Now that we have all our necessary dependencies, lets create a file named pelotondashboard.py inside this directory. Our workspace should now look like this:
Inside our pelotondashboard.py file, we can start importing our dependencies and loading our csv data.
import pandas as pd
import plotly.graph_objects as go
import plotly.express as px
import dash_bootstrap_components as dbc
from plotly.subplots import make_subplots
from dash import Dash, dcc, html
from dash.dependencies import Input, Output, State
df = pd.read_csv('workouts.csv')
Here is what we are importing:
- pandas to load, transform and analyze our data.
- plotly.graph_object, plotly.express are our graphing dependencies. We will be using these to plot our data. These libraries can be used on their own to create plots, however, we will be using these along with Dash in order to create these plots on our web dashboard. We are also importing make_subplots which will allow us to plot multiple plots with different axes on the same graph.
- dash_bootstrap_components will be used to provide some styling to our html elements.
- dash will provide us with dash core components (dcc) for interactive elements such as dropdowns and sliders as wel as Dash HTML components for creating our layout with html elements.
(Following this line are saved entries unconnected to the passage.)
Lemma finish_spec b0 anns res st x X : work b0 anns res st x X [] [] [] [] ->
  exists st' walk anns' res' cseg cents, finish_frame st (gx x) = Ret (st', walk) /\
    returned b0 anns' res' st' X (fr_node (gx x)) walk cseg cents /\ grows res res'.
Proof.
  intros Hw. pose proof Hw as [Hc Hp Hf Hr He Hcov]. rewrite app_nil_r in He. unfold finish_frame. rewrite Hp, nodes_snoc, split_last_snoc. cbn [unwrap mbind outcome_bind].
  rewrite (bool_decide_eq_true_2 (fr_node (gx x) = fr_node (gx x))) by done. cbn [rust_assert mbind outcome_bind].
  assert (fr_node (gx x) < length (node_states st)) as Hlt by (rewrite (so_len _ _ _ _ (co_states _ _ _ _ _ Hc)); apply (fo_node _ _ _ _ _ _ _ Hf)).
  rewrite (fo_depth _ _ _ _ _ _ _ Hf), (fo_len _ _ _ _ _ _ _ Hf), He. simpl. destruct (decide (fr_min_depth (gx x) = length X)) as [Hmin|Hmin].
  - rewrite bool_decide_eq_true_2 by (rewrite length_app; lia). cbn [rust_assert mbind outcome_bind].
    rewrite drop_app_length, take_app_length. unfold iv_set. rewrite decide_True by done. cbn [mbind outcome_bind].
    set (t := length (scc_details (scc_data st))). destruct (dedup_spec (g_ent x) ∅) as [Hnd Hin].
    eexists _, _, (anns ++ [fr_annotation (gx x)]), (pop_res res (length X) (InCycle t (fr_annotation (gx x)))), [], []. split; [reflexivity|].
    split; [|by apply pop_grows]. assert (fr_node (gx x) < n) as Hv by apply (fo_node _ _ _ _ _ _ _ Hf). split; simpl.
    + eapply (core_close b0 anns res st x X Hw Hmin (dedup ∅ (g_ent x))); [|done|done|done]. intros s. rewrite Hin. set_solver.
    + done.
    + eapply frames_ok_agrees; [by apply prefix_app_r|apply pop_agrees|done].
    + by rewrite app_nil_r.
    + eapply covered_pop; [done|done| |].
      * intros u Hu Hpend. right. apply (close_seg b0 anns res st x X Hw Hmin u Hu). by right.
      * intros u d _ _ [?|[? ?]]; done.
    + done.
    + assert (pop_res res (length X) (InCycle t (fr_annotation (gx x))) (fr_node (gx x)) = InCycle t (fr_annotation (gx x))) as E.
      { unfold pop_res, pop_state. destruct (fo_at _ _ _ _ _ _ _ Hf) as [b ->]. by rewrite decide_True. }
      destruct X as [|y X]; simpl in *; [by eexists _, _|done].
  - assert (fr_min_depth (gx x) < length X) as Hlt' by (pose proof (fo_min _ _ _ _ _ _ _ Hf); lia).
    unfold iv_set. rewrite decide_True by done. cbn [mbind outcome_bind]. destruct (fo_root _ _ _ _ _ _ _ Hf Hlt') as [_ [aq Hq]].
    eexists _, _, anns, (pop_res res (length X) (BeingVisited (fr_min_depth (gx x)) aq)), (fr_node (gx x) :: g_pend x), (g_ent x).
    split; [reflexivity|]. split; [|by apply pop_grows].
    pose proof (core_defer b0 anns res st x X Hw Hlt' aq Hq _ _ eq_refl eq_refl) as Hcore. rewrite He in Hcore. split; simpl.
    + exact Hcore.
    + done.
    + eapply frames_ok_agrees; [done|apply pop_agrees|done].
    + done.
    + eapply covered_pop; [done|done| |].
      * intros u Hu Hpend. left. by right.
      * intros u d Hu Hk _. by apply (open_at_top b0 anns res st x X Hw).
    + apply (fo_node _ _ _ _ _ _ _ Hf).
    + destruct X as [|y X]; [simpl in Hlt'; lia|]. pose proof (defer_settled res x (y :: X) Hlt' aq) as Hset. simpl length in Hset. simpl Nat.pred in Hset.
      pose proof (defer_depth res x (y :: X) aq) as Hdep. simpl length in Hdep.
      assert (mutual (fr_node (gx y)) (fr_node (gx x))) as Hxy.
      { destruct (lookup_lt_is_Some_2 (nodes (y :: X)) (fr_min_depth (gx x))) as [p Hpm]; [by rewrite nodes_length|].
        assert (mutual (fr_node (gx x)) p) as [Hm _].
        { eapply (co_mutual _ _ _ _ _ Hcore); [apply (fo_node _ _ _ _ _ _ _ Hf)| |exact Hpm]. apply Hdep. right. split; [apply (fo_at _ _ _ _ _ _ _ Hf)|done]. }
        split; [apply rtc_once; by eapply frames_child_edge|]. etrans; [exact Hm|]. by eapply frames_top_path. }
      split_and!; [simpl in Hlt'; lia| | | |].
      * apply Hdep. right. split; [apply (fo_at _ _ _ _ _ _ _ Hf)|done].
      * intros u Hu. destruct (seg_facts b0 anns res st x (y :: X) Hw u Hu) as (Hun & (d & Hd & Hle) & Hs). split; [done|]. split.
        -- destruct (decide (d = S (length X))) as [->|Hne]; [exists (fr_min_depth (gx x))|exists d]; (split; [apply Hdep; auto|simpl in *; lia]).
        -- intros w Hwe. apply Hset. by apply Hs.
      * intros s. rewrite (fo_ent _ _ _ _ _ _ _ Hf s). split; intros (u & w & HR & Hd); exists u, w.
        -- split; [|by apply (defer_done res x (y :: X) aq)]. destruct HR as [[-> Hwd]|[Hu Hwe]]; [|split; [by right|done]].
           split; [by left|]. eexists. split; [apply (fo_succ _ _ _ _ _ _ _ Hf)|]. set_solver.
        -- destruct HR as [Hu Hwe]. apply (defer_done res x (y :: X) aq) in Hd. split; [|done].
           by destruct (seg_facts b0 anns res st x (y :: X) Hw u Hu) as (_ & _ & Hs); apply Hs.
      * destruct (fo_ann _ _ _ _ _ _ _ Hf) as [A1 A2 A3]. split; [done|done|]. intros c Hcs. apply A3. intros u Hu. apply Hcs.
        eapply group_mutual; [|exact Hu]. by apply mutual_sym.
Qed.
- dash.dependencies will allow us to handle callbacks in our dashboard for the interactive elements we will be creating. This will be useful for allowing us to interact with our graphs by updating the plots based on any inputs we select.
After importing dependencies, we are reading our workouts csv into our pandas DataFrame.
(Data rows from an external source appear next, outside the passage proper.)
Definition instantiate (ev : Eval) (inst bb i : nat) (callee : nat * nat) (rets : list VariableRef) (args : list Exp)
  : outcome Eval :=
  '(ev, child) ← child_instance ev inst (bb, i, callee.1, callee.2);
  match child with
  | None => Ret ev
  | Some child =>
      f ← program_function callee.1 callee.2;
      ev ← foldM (fun ev '(idx, arg) =>
             v ← eval_var ev child (new_parameter idx); assign_exp ev v [] inst arg)
           ev (take (num_parameters f) (enumerate args));
      foldM (fun ev ret => foldM (fun ev '(r, e) =>
               v ← eval_var ev inst r; assign_exp ev v [] child e) ev (zip rets ret))
        ev (returns_of f)
  end.

(** The target labels at the callee path and at its value (S11). *)
Definition func_ptr_targets (ev : Eval) (v : CellVar) (callee : AccessPath) : gset string :=
  list_to_set (
    [segments callee; concat (segments callee) [Value]] ≫= fun p =>
      omap (fun '(l, _) => match l with Target f => Some f | _ => None end) (map_to_list (eval_read ev v p))).

(** [unresolved.insert(format!("{site}: ..."))], with [site] the call's function and position. *)
Definition unresolved_at (ev : Eval) (inst bb i : nat) (why : Why) : outcome Eval :=
  f ← function_of ev inst;
  Ret (add_unresolved ev {| u_function := name f; u_block := bb; u_statement := i; u_why := why |}).

(** Whom a call reaches: the names, and the state with an unresolved call recorded. *)
Definition call_targets (ev : Eval) (inst bb i : nat) (style : CallStyle) : outcome (Eval * list string) :=
  match style with
  | DirectCall (Explicit names) => Ret (ev, names)
  | FuncPtrCall callee _ =>
      v ← eval_var ev inst (base callee);
      let names := func_ptr_targets ev v callee in
      ev ← (if decide (names = ∅) then unresolved_at ev inst bb i (NoTarget callee) else Ret ev);
      Ret (ev, btree_iter names)
  | other => ev ← unresolved_at ev inst bb i (UnsupportedStyle other); Ret (ev, [])
  end.

(** One target name of a call: a source, a sink, a function with a body, or nothing. *)
Definition call_name (inst bb i : nat) (span : N) (rets : list VariableRef) (args : list Exp) (ev : Eval) (n : string)
  : outcome Eval :=
  if decide (n ∈ sources ports) then eval_source ev inst n rets args
  else if decide (n ∈ sinks ports) then eval_sink ev inst span n args
  else match eval_by_name !! n with
       | Some callee => instantiate ev inst bb i callee rets args
       | None => unresolved_at ev inst bb i (NoBody n)
       end.
Lemma derives_good j : der j -> good j.
Proof.
  induction 1 as [p i f Hb|cs bb k span rets args n cp cf _ IH _ _ Hn Hd|cs bb k st names rets args n _ IH Hst Hk _
    |cs bb k st callee sg rets args n a p s _ IH Hst Hk _ _ _ _|cs bb k st dest srcs e a _ IH Hst Hk He Ha
    |cs bb k st dest ops b op a _ IH Hst Hk Ho Ha|cs bb k span rets args n cp cf f idx e _ IH _ _ Hn Hd Hf He Hidx
    |cs bb k span rets args n cp cf f ret j r e a _ IH _ _ Hn Hd Hf Hret Hr He Ha
    |cs f sd a p _ IH Hf Hsd _ Ha Hp [_ Hlen]|cs bb k span r rets args n a p _ IH Hn Ha Hp [_ Hlen]
    |a d cs e l _ IH Hl [_ Hlen]|a p l _ IH|a d0 cs e d ap store a' p l sc t _ IH1 Hfl Ha _ _ _ IH2 Ht [_ Hlen]
    |a d0 cs e d ap store a' q l t _ IH1 Hfl Ha _ _ _ IH2 Ht _ _ [_ Hlen]|cs f o _ IH Hf Ho _
    |cs bb k span rets args n ap _ IH _ Hn _|cs ap site f a p t s _ IH1 Hf Ha Hp _ IH2].
  - split_and!; [constructor|simpl; lia|]. apply elem_of_map. by exists (p, i, f).
  - by eapply call_good.
  - split; [done|]. exists st. eauto using stmt_at_stmts.
  - split; [done|]. exists st. eauto using stmt_at_stmts.
  - apply stmt_at_stmts in Hst. destruct (aps_good dest) as [Hb Hs].
    { unfold aps. rewrite !elem_of_app. right. left. apply list_elem_of_omap. exists (bb, k, st). simpl. by rewrite Hk. }
    split_and!; [by eapply abs_var_good|done|done|]. eapply stmt_exps; [done|]. by rewrite Hk.
  - apply stmt_at_stmts in Hst. split_and!; [|constructor|done|].
    + eapply abs_var_good; [done..|]. eapply stmt_dst; [done|]. rewrite Hk. simpl. set_solver.
    + eapply stmt_exps; [done|]. rewrite Hk. simpl. apply elem_of_map. by exists (b, op).
  - pose proof (call_good _ _ _ _ _ _ _ _ _ IH Hn Hd) as Hc. destruct IH as [Hcs (st & style & Hst & Hk & _)].
    split_and!; [split|constructor|done|].
    + done.
    + unfold vars. rewrite !elem_of_app. right. right. right. apply list_elem_of_bind. exists f.
      split; [|by eapply function_at_fns]. apply elem_of_map. exists idx. split; [done|]. apply elem_of_seq. lia.
    + eapply stmt_exps; [done|]. rewrite Hk. simpl. by eapply list_elem_of_lookup_2.
  - pose proof (call_good _ _ _ _ _ _ _ _ _ IH Hn Hd) as Hc. destruct IH as [Hcs (st & style & Hst & Hk & _)].
    split_and!; [|constructor|done|].
    + eapply abs_var_good; [exact Hcs|done|]. eapply stmt_dst; [done|]. rewrite Hk. simpl. by eapply list_elem_of_lookup_2.
    + unfold exps. rewrite elem_of_app. right. apply list_elem_of_bind. exists f. split; [|by eapply function_at_fns].
      apply list_elem_of_join. exists ret. split; [by eapply list_elem_of_lookup_2|done].
  - destruct (aps_good (seed_path sd)) as [Hb Hs].
    { unfold aps. rewrite !elem_of_app. right. right. apply elem_of_map. eauto. }
    split_and!; [by eapply abs_var_good| |done|].
    + destruct Hp as [-> | ->]; [done|]. apply concat_seg_in; [done|apply value_seg_in].
    + unfold labs. rewrite !elem_of_app. right. left. apply elem_of_map. eauto.
  - destruct IH as [Hcs (st & style & Hst & Hk & _)]. split_and!; [| |done|].
    + eapply abs_var_good; [exact Hcs|done|]. eapply stmt_dst; [done|]. rewrite Hk. simpl. set_solver.
    + destruct Hp as [-> | ->]; [constructor|apply value_seg_in].
    + unfold labs, source_label. rewrite !elem_of_app.
      destruct args as [|[|ap|ob|s|z|bs] args]; try (right; right; left; apply elem_of_map; exists n; split; [done|by apply elem_of_elements]).
      right. right. right. apply list_elem_of_omap. exists (Exp_Str s). split; [|done].
      eapply stmt_exps; [done|]. rewrite Hk. simpl. set_solver.
  - destruct IH as (Hv & Hd & _ & He). split_and!; [done..|]. unfold labs. rewrite !elem_of_app. left.
    apply list_elem_of_omap. eauto.
  - done.
  - destruct IH1 as (Hv & Hd & Hcs & He). destruct (flow_good _ _ _ _ _ Hd He Hfl) as (Hd' & _ & _).
    destruct IH2 as (_ & Hp & _ & Hl). split_and!; [done| |done|done]. by eapply (forward_seg_in _ d _ p).
  - destruct IH1 as (Hv & Hd & Hcs & He). destruct (flow_good _ _ _ _ _ Hd He Hfl) as (Hd' & Hb & Hs).
    destruct IH2 as (_ & Hq & _ & Hl). split_and!; [by eapply abs_var_good| |done|done].
    apply concat_seg_in; [done|]. by eapply (strip_seg_in _ q d).
  - unfold good, sites. rewrite elem_of_app. left. apply elem_of_map. eauto.
  - destruct IH as [Hcs (st & style & Hst & Hk & ->)]. unfold good, sites. rewrite elem_of_app. right.
    apply list_elem_of_bind. exists (bb, k, st). simpl. rewrite Hk. split; [|done]. apply elem_of_map.
    exists n. split; [done|by apply elem_of_elements].
  - split_and!; simpl; [|done|by destruct IH2 as (_ & _ & _ & ?)]. apply elem_of_map. exists f. eauto using function_at_fns.
Qed.

(** The judgements that the evaluator keeps a record of. *)
Definition recorded (j : Judgement) : Prop :=
  match j with J_live _ | J_hold _ _ _ _ | J_observed _ => True | _ => False end.

Lemma finite_judgements : exists js : list Judgement, forall j, der j -> recorded j -> j ∈ js.
Proof.
  destruct (bounded_lists (fun key => key ∈ keys) keys db (fun x H => H)) as [calls Hcalls].
  destruct (seg_in_finite segs) as [ss Hss]. destruct (bounded_lists _ ss pb Hss) as [paths Hpaths].
  pose (css := calls ≫= fun c => map (mk_cs c) body_ids).
  pose (avars := (map A_Instance css ++ map A_Global gnames) ≫= fun o => map (pair o) vars).
  pose (obs := map name fns ≫= fun n => sites ≫= fun site => omap (fun l => match l with
          | Taint t => Some {| o_function := n; o_site := site; o_label := t |} | _ => None end) labs).
  assert (forall cs, good_cs cs -> cs ∈ css) as Hcs.
  { intros [c r] (Hk & Hl & Hr). apply list_elem_of_bind. exists c. split; [|by apply Hcalls]. apply elem_of_map. eauto. }
  exists (map J_live css ++ (avars ≫= fun a => paths ≫= fun p => labs ≫= fun l => map (J_hold a p l) [Fixed; All]) ++ map J_observed obs).
  intros j Hj Hr. apply derives_good in Hj. rewrite !elem_of_app, !elem_of_map. destruct j as [cs| | |a p l s| |o]; try done.
  - left. exists cs. auto.
  - right. left. destruct Hj as ((Ho & Hv) & Hp & Hlen & Hl). apply list_elem_of_bind. exists a. split.
    + apply list_elem_of_bind. exists p. split; [|by apply Hpaths]. apply list_elem_of_bind. exists l. split; [|done].
      apply elem_of_map. exists s. split; [done|]. destruct s; set_solver.
    + apply list_elem_of_bind. exists a.1. destruct a as [o v]. cbn [fst snd] in *. split; [apply elem_of_map; eauto|].
      apply elem_of_app. destruct o; [left|right]; apply elem_of_map; eauto.
  - right. right. exists o. split; [done|]. destruct Hj as (Hn & Hs & Hl). apply list_elem_of_bind. exists (o_function o). split; [|done].
    apply list_elem_of_bind. exists (o_site o). split; [|done]. apply list_elem_of_omap. exists (Taint (o_label o)).
    split; [done|by destruct o].
Qed.
End finite.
Now, we are ready to filter and group our data based on timestamps.
ts ='Workout Timestamp'
def group_data_by_timestamp(start_date = df[ts].min(), end_date = df[ts].max() , freq: str ='W') -> pd.DataFrame:
"""
Filters dataframe by date range and groups by frequency of week by default.
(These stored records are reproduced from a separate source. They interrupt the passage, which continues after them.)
(* ===== verification/Saturation.v ===== *)
(** * Saturation: the evaluator computes the least labeling

    The proof that [Semantics.run] is total on programs whose global references are in range,
    and that what it returns is exactly what [Unfolding.derives] derives within the bounds.

    The evaluator's instance table is related to the unfolding by a list [css] that gives the
    call string of every instance.  [Inv] says that every instance is live and every label and
    observation is derivable; [ext] says how one operation changes the state: labels,
    observations and instances only grow, and [changed] records exactly whether they did.  An
    operation is specified by [op P f C]: from a state satisfying [Inv] and [P] it returns, it
    keeps [Inv], and [C] holds in every later state in which [changed] is still unset. *)

From S2P Require Import Prelude Index Text Path IR Semantics Unfolding.

#[local] Arguments concat : simpl never.

(** ** Scopes and labels *)

Lemma scope_leb_refl s : scope_leb s s = true.
Proof. by destruct s. Qed.

Lemma scope_leb_trans a b c : scope_leb a b = true -> scope_leb b c = true -> scope_leb a c = true.
Proof. by destruct a, b, c. Qed.

Lemma scope_leb_total a b : scope_leb a b = false -> scope_leb b a = true.
Proof. by destruct a, b. Qed.

Definition lab (ev : Eval) (v : CellVar) (p : path) (l : Label) : option Scope :=
  of_var ← cells ev !! v; cell ← of_var !! p; cell !! l.

Definition labelled (ev : Eval) (v : CellVar) (p : path) (l : Label) (s : Scope) : Prop :=
  exists s', lab ev v p l = Some s' /\ scope_leb s s' = true.

#[export] Instance labelled_dec ev v p l s : Decision (labelled ev v p l s).
Proof.
  destruct (lab ev v p l) as [s'|] eqn:E; [destruct (scope_leb s s') eqn:Es|].
  - left. exists s'. by rewrite E.
  - right. intros (s'' & ? & ?). congruence.
  - right. intros (s'' & ? & ?). congruence.
Defined.

Lemma lab_labelled ev v p l s : lab ev v p l = Some s -> labelled ev v p l s.
Proof. intros E. exists s. by rewrite scope_leb_refl. Qed.

(** [cell_merge] folds a list of labels into a cell by taking the greater scope. *)
Lemma cell_merge_spec labels : forall cell ch cell' ch',
  foldl cell_merge (cell, ch) labels = (cell', ch') ->
  (forall l s, cell !! l = Some s -> exists s', cell' !! l = Some s' /\ scope_leb s s' = true) /\
  (forall l s, (l, s) ∈ labels -> exists s', cell' !! l = Some s' /\ scope_leb s s' = true) /\
  (forall l s, cell' !! l = Some s -> cell !! l = Some s \/ (l, s) ∈ labels) /\
  (ch' = false -> ch = false /\ cell' = cell) /\
  (ch' = true -> ch = true \/ exists l s, cell' !! l = Some s /\
     forall s', cell !! l = Some s' -> scope_leb s s' = false).
Proof.
  induction labels as [|[l s] labels IH]; intros cell ch cell' ch'; simpl.
  { intros [= <- <-]. split_and!; [|set_solver|auto..].
    intros l s Hl. exists s. by rewrite scope_leb_refl. }
  assert (forall c, (forall s', cell !! l = Some s' -> scope_leb s s' = false) -> c = <[l := s]> cell ->
    foldl cell_merge (c, true) labels = (cell', ch') ->
    (forall k t, cell !! k = Some t -> exists t', cell' !! k = Some t' /\ scope_leb t t' = true) /\
    (forall k t, (k, t) ∈ (l, s) :: labels -> exists t', cell' !! k = Some t' /\ scope_leb t t' = true) /\
    (forall k t, cell' !! k = Some t -> cell !! k = Some t \/ (k, t) ∈ (l, s) :: labels) /\
    (ch' = false -> ch = false /\ cell' = cell) /\
    (ch' = true -> ch = true \/ exists k t, cell' !! k = Some t /\
       forall t', cell !! k = Some t' -> scope_leb t t' = false)) as Hgrow.
  { intros c Hnew -> E. destruct (IH _ _ _ _ E) as (H1 & H2 & H3 & H4 & _).
    destruct (H1 l s ltac:(by rewrite lookup_insert_eq)) as (sl & Hl & Hsl). split_and!.
    - intros k t Hk. destruct (decide (k = l)) as [->|Hkl].
      + exists sl. split; [done|]. eapply scope_leb_trans; [|exact Hsl]. by apply scope_leb_total, Hnew.
      + apply H1. by rewrite lookup_insert_ne.
    - intros k t [[= -> ->]|Hin]%elem_of_cons; [by exists sl|by apply H2].
    - intros k t [Hk|Hk]%H3; [|set_solver]. destruct (decide (k = l)) as [->|Hkl].
      + rewrite lookup_insert_eq in Hk. simplify_eq. set_solver.
      + rewrite lookup_insert_ne in Hk by done. by left.
    - intros ->. by destruct (H4 eq_refl).
    - intros _. right. exists l, sl. split; [done|]. intros s' Hs'. specialize (Hnew s' Hs').
      destruct (scope_leb sl s') eqn:E'; [|done]. by rewrite (scope_leb_trans _ _ _ Hsl E') in Hnew. }
  destruct (cell !! l) as [s0|] eqn:El; [destruct (scope_leb s s0) eqn:Es|].
  - intros E. destruct (IH _ _ _ _ E) as (H1 & H2 & H3 & H4 & H5). split_and!; [done| | |done|done].
    + intros k t [[= -> ->]|Hin]%elem_of_cons; [|by apply H2]. destruct (H1 l s0 El) as (s1 & ? & ?).
      exists s1. split; [done|]. by eapply scope_leb_trans.
    + intros k t [?|?]%H3; [by left|set_solver].
  - apply Hgrow; [|done]. intros s' [= <-]. done.
  - apply Hgrow; [|done]. done.
Qed.

(** ** The invariant *)

Section saturation.
Variable programs : list Program.
Variable ports : Ports.
Variable config : Config.

Definition within_path (n : nat) : Prop := n <= path_bound config.
Definition within_depth (n : nat) : Prop := n <= depth config.
Notation der := (derives programs ports within_path within_depth).

(** The variable of the unfolding that a variable of the evaluator is. *)
Definition abs (css : list CallString) (v : CellVar) : option AVar :=
  match v.1 with
  | Owner_Instance i => cs ← css !! i; Some (A_Instance cs, v.2)
  | Owner_Global n => Some (A_Global n, v.2)
  end.

Record Inv (ev : Eval) (css : list CallString) : Prop := {
  inv_len : length css = length (instances ev);
  inv_nodup : NoDup css;
  inv_inst : forall i I, instances ev !! i = Some I ->
    exists cs, css !! i = Some cs /\ (i_program I, i_function I) = cs_function cs /\ i_depth I = cs_depth cs /\
      forall key c, children I !! key = Some c -> css !! c = Some (cs_call cs key);
  inv_parent : forall cs key, cs_call cs key ∈ css ->
    exists i I c, css !! i = Some cs /\ instances ev !! i = Some I /\ children I !! key = Some c;
  inv_live : forall cs, cs ∈ css -> der (J_live cs);
  inv_roots : forall p i f, (p, i, f) ∈ bodies programs -> mk_cs [] (p, i) ∈ css;
  inv_lab : forall v p l s, lab ev v p l = Some s -> exists a, abs css v = Some a /\ der (J_hold a p l s);
  inv_obs : forall o, o ∈ observed (out ev) -> der (J_observed o);
}.

(** Something of [ev'] that [ev] does not have. *)
Definition fresh_in (ev ev' : Eval) : Prop :=
  (exists v p l s, labelled ev' v p l s /\ ~ labelled ev v p l s) \/
  length (instances ev) < length (instances ev') \/
  (exists o, o ∈ observed (out ev') /\ o ∉ observed (out ev)).

Record ext (ev ev' : Eval) : Prop := {
  x_lab : forall v p l s, labelled ev v p l s -> labelled ev' v p l s;
  x_len : length (instances ev) <= length (instances ev');
  x_obs : observed (out ev) ⊆ observed (out ev');
  x_trunc : truncated (out ev) = true -> truncated (out ev') = true;
  x_stable : changed ev' = false -> changed ev = false /\
    (forall v p l, lab ev' v p l = lab ev v p l) /\ length (instances ev') = length (instances ev);
  x_progress : changed ev' = true -> changed ev = true \/ fresh_in ev ev';
}.

Lemma ext_refl ev : ext ev ev.
Proof. split; auto. Qed.

Lemma ext_trans a b c : ext a b -> ext b c -> ext a c.
Proof.
  intros [l1 n1 o1 t1 s1 p1] [l2 n2 o2 t2 s2 p2]. split; [eauto|lia|set_solver|auto| |].
  - intros Hc. destruct (s2 Hc) as (Hb & Hl2 & Hn2). destruct (s1 Hb) as (Ha & Hl1 & Hn1).
    split_and!; [done| |lia]. intros. by rewrite Hl2, Hl1.
  - intros Hc. assert (fresh_in a b -> fresh_in a c) as Hl.
    { intros [(v & p & l & s & ? & ?)|[?|(o & ? & ?)]]; [left; exists v, p, l, s; eauto|right; left; lia|right; right; exists o; set_solver]. }
    destruct (p2 Hc) as [Hb|Hf]; [destruct (p1 Hb); auto|]. right.
    destruct Hf as [(v & p & l & s & ? & Hn)|[?|(o & ? & Hn)]].
    + left. exists v, p, l, s. eauto.
    + right; left; lia.
    + right; right. exists o. set_solver.
Qed.

(** A later state in which nothing has changed. *)
Record final (ev : Eval) (css : list CallString) (evf : Eval) (cssf : list CallString) : Prop := {
  f_inv : Inv evf cssf;
  f_css : css `prefix_of` cssf;
  f_ext : ext ev evf;
  f_changed : changed evf = false;
}.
Returns a dataframe with Calories Burned and Total Output summed by the chosen frequency.
Parameters
----------
start_date : date The start date of the range
end_date : date The end date of the range
freq : str The frequency of the group. Default is weekly.
Returns
-------
df : pd.DataFrame The dataframe with the summed columns.
"""
dff = df.loc[(start_date <= df[ts]) & (df[ts] <= end_date)]
for tz in ['EST', 'EDT', '-04', '-05']:
dff.loc[:, ts]= dff[ts].str.replace(f"\({tz}\)", '', regex=True)
dff.loc[:,ts] = pd.to_datetime(dff[ts], format='%Y-%m-%d %H:%M', errors='coerce')
return dff.groupby(pd.Grouper(key=ts, freq=freq))[['Calories Burned', 'Total Output']].agg('sum').reset_index()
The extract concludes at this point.